→ **TASK**
Beneath this task are records; print exactly the stretch of them from the line with "None => None" through the line with "Definition idle (k", both ends included.

→ **DATASET ENTRIES**
(* ===== verification/Keyboard.v ===== *)
(** * The keyboard

    kernel/dev/ps2.c: from the bytes of the keyboard controller to characters
    of the terminal, or to events of the task that opened the device.  The
    handler is given the byte it reads from the controller. *)

From stdpp Require Import base numbers list gmap sets.
From Stdlib Require Import ZArith Lia.
From S2P Require Import Prelude Sched Wait Process Tty.

Definition KBD_MOD_CTRL : Z := 1.
Definition KBD_MOD_ALT : Z := 2.
Definition KBD_MOD_SHIFT : Z := 4.

Definition regular_scancodes : list Z :=
  [0; 27; 49; 50; 51; 52; 53; 54; 55; 56; 57; 48; 45; 61; 127; 9; 113; 119; 101; 114;
   116; 121; 117; 105; 111; 112; 91; 93; 10; 0; 97; 115; 100; 102; 103; 104; 106; 107; 108; 59;
   39; 96; 0; 92; 122; 120; 99; 118; 98; 110; 109; 44; 46; 47; 0; 0; 0; 32].

Definition shifted_scancodes : list Z :=
  [0; 27; 33; 64; 35; 36; 37; 94; 38; 42; 40; 41; 95; 43; 127; 0; 81; 87; 69; 82;
   84; 89; 85; 73; 79; 80; 123; 125; 10; 0; 65; 83; 68; 70; 71; 72; 74; 75; 76; 58;
   34; 126; 0; 124; 90; 88; 67; 86; 66; 78; 77; 60; 62; 63; 0; 0; 0; 32].

Record key_event := mk_event { ev_key : Z; ev_state : bool }.

(** [kb_tty] says if a terminal is set, [kb_owner] is the task that opened
    the device, 0 if none. *)
Record keyboard := mk_kbd {
  keyboard0_mod : Z; kb_tty : bool; kb_owner : Z; ringbuffer : list key_event; ring_head : Z; ring_tail : Z
}.

Definition set_mod (m : Z) (k : keyboard) : keyboard := mk_kbd m (kb_tty k) (kb_owner k) (ringbuffer k) (ring_head k) (ring_tail k).
Definition set_owner (o : Z) (k : keyboard) : keyboard := mk_kbd (keyboard0_mod k) (kb_tty k) o (ringbuffer k) (ring_head k) (ring_tail k).
Definition set_events (r : list key_event) (h t : Z) (k : keyboard) : keyboard := mk_kbd (keyboard0_mod k) (kb_tty k) (kb_owner k) r h t.

(** The modifiers after a scan code. *)
Definition update_mod (m scancode : Z) (release_flag : bool) : Z :=
  let m :=
    if (scancode =? 0x2a) || (scancode =? 0x36) then
      if release_flag then Z.land m (u32 (Z.lnot KBD_MOD_SHIFT)) else Z.lor m KBD_MOD_SHIFT
    else m in
  if scancode =? 0x1d then
    if release_flag then Z.land m (u32 (Z.lnot KBD_MOD_CTRL)) else Z.lor m KBD_MOD_CTRL
  else m.

(** The character the terminal is given, if any. *)
Definition tty_char (k : keyboard) (scancode : Z) (release_flag : bool) : outcome (option Z) :=
  let shift := has (keyboard0_mod k) KBD_MOD_SHIFT in
  let ctrl := has (keyboard0_mod k) KBD_MOD_CTRL in
  if (kb_owner k =? 0) && kb_tty k && negb release_flag then
    let reg_tbl := if shift then shifted_scancodes else regular_scancodes in
    if (scancode =? 0x2e) && ctrl then Ok (Some 0x03)
    else if scancode <=? 0x39 then
      let* c := aget reg_tbl scancode in
      Ok (if c =? 0 then None else Some c)
    else Ok None
  else Ok None.

(** The event for the owner: the slot is taken also when nothing is stored in it. *)
Definition push_event (k : keyboard) (scancode : Z) (release_flag : bool) : outcome keyboard :=
  let shift := has (keyboard0_mod k) KBD_MOD_SHIFT in
  if kb_owner k =? 0 then Ok k
  else
    let reg_tbl := if shift then shifted_scancodes else regular_scancodes in
    if scancode <=? 0x39 then
      if (ring_tail k + 1) mod 256 =? ring_head k then Ok k
      else
        let* c := aget reg_tbl scancode in
        let* r :=
          if negb (c =? 0) then aset (ringbuffer k) (ring_tail k) (mk_event c (negb release_flag))
          else if scancode =? 0x1d then aset (ringbuffer k) (ring_tail k) (mk_event 0x1d (negb release_flag))
          else Ok (ringbuffer k) in
        Ok (set_events r (ring_head k) ((ring_tail k + 1) mod 256) k)
    else Ok k.

(** [interrupt_handler] of the driver, with the terminal it types on. *)
Definition kbd_interrupt (w : wait_sys) (s : sched) (cpu q : Z) (d : tty_device) (k : keyboard) (byte : Z)
    : outcome (wait_sys * sched * tty_device * keyboard) :=
  let release_flag := has byte 0x80 in
  let scancode := Z.land byte 0x7f in
  let k := set_mod (update_mod (keyboard0_mod k) scancode release_flag) k in
  let* c := tty_char k scancode release_flag in
  let* (ws, d) := match c with Some c => tty_consume w s cpu q d c | None => Ok (w, s, d) end in
  let* k := push_event k scancode release_flag in
  Ok (ws.1, ws.2, d, k).

Definition kbd_open (k : keyboard) (task : Z) : ret * keyboard := if negb (kb_owner k =? 0) then (RErr EBUSY, k) else (RVal 0, set_owner task k).

Definition kbd_close (k : keyboard) : ret * keyboard := (RVal 0, set_owner 0 k).

(** The two bytes of an event, whatever the length of the buffer. *)
Definition kbd_read (k : keyboard) (task : Z) : outcome (ret * list Z * keyboard) :=
  if negb (task =? kb_owner k) then Ok (RErr EBUSY, [], k)
  else if ring_head k =? ring_tail k then Ok (RVal 0, [], k)
  else
    let* e := aget (ringbuffer k) (ring_head k) in
    Ok (RVal 2, [ev_key e; if ev_state e then 1 else 0], set_events (ringbuffer k) ((ring_head k + 1) mod 256) (ring_tail k) k).

Definition ps2_set_tty (k : keyboard) (tty : bool) : keyboard :=
  mk_kbd (keyboard0_mod k) tty (kb_owner k) (ringbuffer k) (ring_head k) (ring_tail k).

(** The handler on a sequence of bytes. *)
Fixpoint kbd_run (w : wait_sys) (s : sched) (cpu q : Z) (d : tty_device) (k : keyboard) (bytes : list Z)
    : outcome (wait_sys * sched * tty_device * keyboard) :=
  match bytes with
  | [] => Ok (w, s, d, k)
  | b :: bytes =>
      let* (wsd, k) := kbd_interrupt w s cpu q d k b in
      kbd_run wsd.1.1 wsd.1.2 cpu q wsd.2 k bytes
  end.

(** What a person does to type a character on this layout: press and release
    its key, holding shift where only the shifted key has it. *)
Fixpoint key_of (tbl : list Z) (n : Z) (c : Z) : option Z :=
  match tbl with
  | [] => None
  | x :: tbl => if x =? c then Some n else key_of tbl (n + 1) c
  end.

Definition strokes (c : Z) : option (list Z) :=
  match key_of regular_scancodes 0 c with
  | Some i => Some [i; i + 0x80]
  | None =>
      match key_of shifted_scancodes 0 c with
      | Some i => Some [0x2a; i; i + 0x80; 0xaa]
      | None => None
      end
  end.

Definition keys (c : Z) : list Z := default [] (strokes c).

(** The characters that have a key. *)
Definition typeable (c : Z) : bool := (0 <? c) && (c <? 128) && bool_decide (is_Some (strokes c)).

Definition idle (k : keyboard) : Prop := keyboard0_mod k = 0 /\ kb_owner k = 0 /\ kb_tty k = true.

(** The characters the handler gives the terminal, without the terminal. *)
Fixpoint typed (m : Z) (bytes : list Z) : outcome (Z * list Z) :=
  match bytes with
  | [] => Ok (m, [])
  | b :: bytes =>
      let m := update_mod m (Z.land b 0x7f) (has b 0x80) in
      let* c := tty_char (mk_kbd m true 0 [] 0 0) (Z.land b 0x7f) (has b 0x80) in
      let* (m, cs) := typed m bytes in
      Ok (m, option_list c ++ cs)
  end.

Lemma typed_app m b1 b2 m1 c1 : typed m b1 = Ok (m1, c1) ->
  typed m (b1 ++ b2) = outcome_bind (typed m1 b2) (fun r => Ok (r.1, c1 ++ r.2)).
Proof.
  revert m c1. induction b1 as [|b b1 IH]; intros m c1 E; cbn [typed app] in *.
  - injection E as -> <-. by destruct (typed m1 b2) as [[]| | |].
  - destruct (tty_char _ _ _) as [c| | |]; try done. cbn [outcome_bind] in *.
    destruct (typed _ b1) as [[m' cs]| | |] eqn:E1; try done. cbn [outcome_bind] in E. injection E as -> <-.
    rewrite (IH _ cs); [|done]. destruct (typed m1 b2) as [[]| | |]; cbn [outcome_bind fst snd]; try done. by rewrite <- app_assoc.
Qed.

Definition types_only (c : Z) : bool :=
  match typed 0 (keys c) with
  | Ok (0, [c']) => c' =? c
  | _ => false
  end.

(** Every key of the layout types its character and leaves no modifier. *)
Lemma typed_keys c : typeable c = true -> typed 0 (keys c) = Ok (0, [c]).
Proof.
  intros H.
  assert (forallb (fun n => implb (typeable (Z.of_nat n)) (types_only (Z.of_nat n))) (seq 0 128) = true)
    as Hall by (vm_compute; reflexivity).
  rewrite forallb_forall in Hall. specialize (Hall (Z.to_nat c)).
  assert (0 < c < 128) as Hc by (unfold typeable in H; rewrite !andb_true_iff in H; lia).
  rewrite Z2Nat.id in Hall by lia. rewrite H in Hall. cbn [implb] in Hall.
  assert (types_only c = true) as Ht by (apply Hall, in_seq; lia).
  unfold types_only in Ht. repeat case_match; try done. by apply Z.eqb_eq in Ht as ->.
Qed.

Lemma typed_text cs : Forall (fun c => typeable c = true) cs -> typed 0 (concat (map keys cs)) = Ok (0, cs).
Proof.
  induction 1 as [|c cs Hc _ IH]; [done|]. cbn [map concat]. rewrite (typed_app 0 _ _ 0 [c]) by by apply typed_keys.
  by rewrite IH.
Qed.

(** The handler hands [typed] to the terminal while nobody owns the keyboard. *)
Lemma kbd_run_typed w s cpu q bytes : forall d k m cs w' s' d', kb_owner k = 0 -> kb_tty k = true ->
  typed (keyboard0_mod k) bytes = Ok (m, cs) -> consume_all w s cpu q d cs = Ok (w', s', d') ->
  kbd_run w s cpu q d k bytes = Ok (w', s', d', set_mod m k).
Proof.
  revert w s. induction bytes as [|b bytes IH]; intros w s d k m cs w' s' d' Ho Ht E C; cbn [typed kbd_run] in *.
  { injection E as <- <-. cbn [consume_all] in C. injection C as <- <- <-. by destruct k. }
  destruct k as [km kt ko kr kh ktl]. cbn in Ho, Ht. subst.
  unfold kbd_interrupt. cbn [keyboard0_mod] in *. unfold set_mod in *. cbn [keyboard0_mod kb_tty kb_owner ringbuffer ring_head ring_tail] in *.
  set (m1 := update_mod _ _ _) in *. change (tty_char (mk_kbd m1 true 0 kr kh ktl)) with (tty_char (mk_kbd m1 true 0 [] 0 0)).
  destruct (tty_char _ _ _) as [[c|]| | |]; try done; cbn [outcome_bind option_list app] in *;
    (destruct (typed m1 bytes) as [[m2 cs2]| | |] eqn:E2; try done); cbn [outcome_bind option_list app] in E; injection E as <- <-.
  - cbn [consume_all] in C. destruct (tty_consume w s cpu q d c) as [[[w1 s1] d1]| | |]; try done.
    cbn [outcome_bind fst snd push_event kb_owner Z.eqb] in *.
    by rewrite (IH w1 s1 d1 (mk_kbd m1 true 0 kr kh ktl) m2 cs2 w' s' d').
  - cbn [outcome_bind fst snd push_event kb_owner Z.eqb] in *.
    by rewrite (IH w s d (mk_kbd m1 true 0 kr kh ktl) m2 cs2 w' s' d').
Qed.

Lemma kbd_run_text w s cpu q d k cs w' s' d' : idle k -> Forall (fun c => typeable c = true) cs -> consume_all w s cpu q d cs = Ok (w', s', d') ->
  kbd_run w s cpu q d k (concat (map keys cs)) = Ok (w', s', d', k).
Proof.
  intros (Hm & Ho & Ht) Hty E. rewrite (kbd_run_typed _ _ _ _ _ d k 0 cs w' s' d'); [|done..|rewrite Hm; by apply typed_text|done].
  destruct k. cbn in Hm. by subst.
Qed.

(** What is typed reaches the terminal.  Pressing and releasing the keys
    of a text in turn, with shift held where a character needs it, appends
    exactly that text to the input of the terminal and echoes it, and leaves the
    keyboard as it was, no key counted as held. *)
Theorem typing_reaches_terminal w s cpu q d k cs : idle k -> tty_ok d -> length (c_cc (tt_termios d)) = 32%nat ->
  wq_queues w !! q = Some [] -> Forall (ordinary d) cs -> Forall (fun c => typeable c = true) cs ->
  zlen (tty_content d) + zlen cs < tty_buffer_size ->
  exists d', kbd_run w s cpu q d k (concat (map keys cs)) = Ok (w, s, d', k) /\ tty_ok d' /\
    tty_content d' = tty_content d ++ map u8 cs /\ tt_out d' = tt_out d ++ concat (map (echoed d) cs).
Proof.
  intros Hk Hok Hcc Hq Hord Hty Hroom. destruct (consume_all_spec w s cpu q cs d) as (d' & E & Hok' & Hc & Hout); [done..|].
  exists d'. split_and!; try done. by apply kbd_run_text.
Qed.

Definition no_keys : keyboard := mk_kbd 0 true 0 (replicate 256 (mk_event 0 false)) 0 0.

(** The text "Hi!" on an empty terminal. *)
Lemma typing_reaches_terminal_witness : exists d',
  kbd_run (mk_wait {[ 1 := [] ]} ∅) two_cpus 0 1 (tty_new (replicate 4096 0)) no_keys
    [0x2a; 0x23; 0xa3; 0xaa; 0x17; 0x97; 0x2a; 0x02; 0x82; 0xaa] = Ok (mk_wait {[ 1 := [] ]} ∅, two_cpus, d', no_keys) /\
  tty_content d' = [72; 105; 33].
Proof.
  destruct (typing_reaches_terminal (mk_wait {[ 1 := [] ]} ∅) two_cpus 0 1 (tty_new (replicate 4096 0)) no_keys [72; 105; 33])
    as (d' & E & _ & Hc & _).
  - done.
  - vm_compute. done.
  - done.
  - done.
  - repeat constructor; intros _; done.
  - by repeat constructor.
  - vm_compute. done.
  - exists d'. split; [exact E|exact Hc].
Defined.

(** Pressing shift is an event of the task that owns the keyboard, and the
    event it reads is what its slot of the ring held before. *)
Lemma shift_stale_event w s cpu q d k : kb_owner k <> 0 -> (ring_tail k + 1) mod 256 <> ring_head k ->
  exists k', kbd_interrupt w s cpu q d k 0x2a = Ok (w, s, d, k') /\ ringbuffer k' = ringbuffer k /\ ring_tail k' = (ring_tail k + 1) mod 256.
Proof.
  intros Ho Hr. destruct k as [m t o r h tl]. cbn in *. unfold kbd_interrupt, tty_char, push_event.
  change (has 0x2a 0x80) with false. change (Z.land 0x2a 0x7f) with 0x2a. cbn [set_mod keyboard0_mod kb_owner kb_tty ringbuffer ring_head ring_tail].
  rewrite (proj2 (Z.eqb_neq o 0) Ho), (proj2 (Z.eqb_neq _ _) Hr). cbn [andb outcome_bind fst snd].
  destruct (has (update_mod m 42 false) KBD_MOD_SHIFT); vm_compute Z.leb; cbv iota;
    [change (aget shifted_scancodes 42) with (Ok 0)|change (aget regular_scancodes 42) with (Ok 0)]; cbn; by eexists.
Qed.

→ **ANSWER AREA**
      | None => None
      end
  end.

Definition keys (c : Z) : list Z := default [] (strokes c).

(** The characters that have a key. *)
Definition typeable (c : Z) : bool := (0 <? c) && (c <? 128) && bool_decide (is_Some (strokes c)).

Definition idle (k : keyboard) : Prop := keyboard0_mod k = 0 /\ kb_owner k = 0 /\ kb_tty k = true.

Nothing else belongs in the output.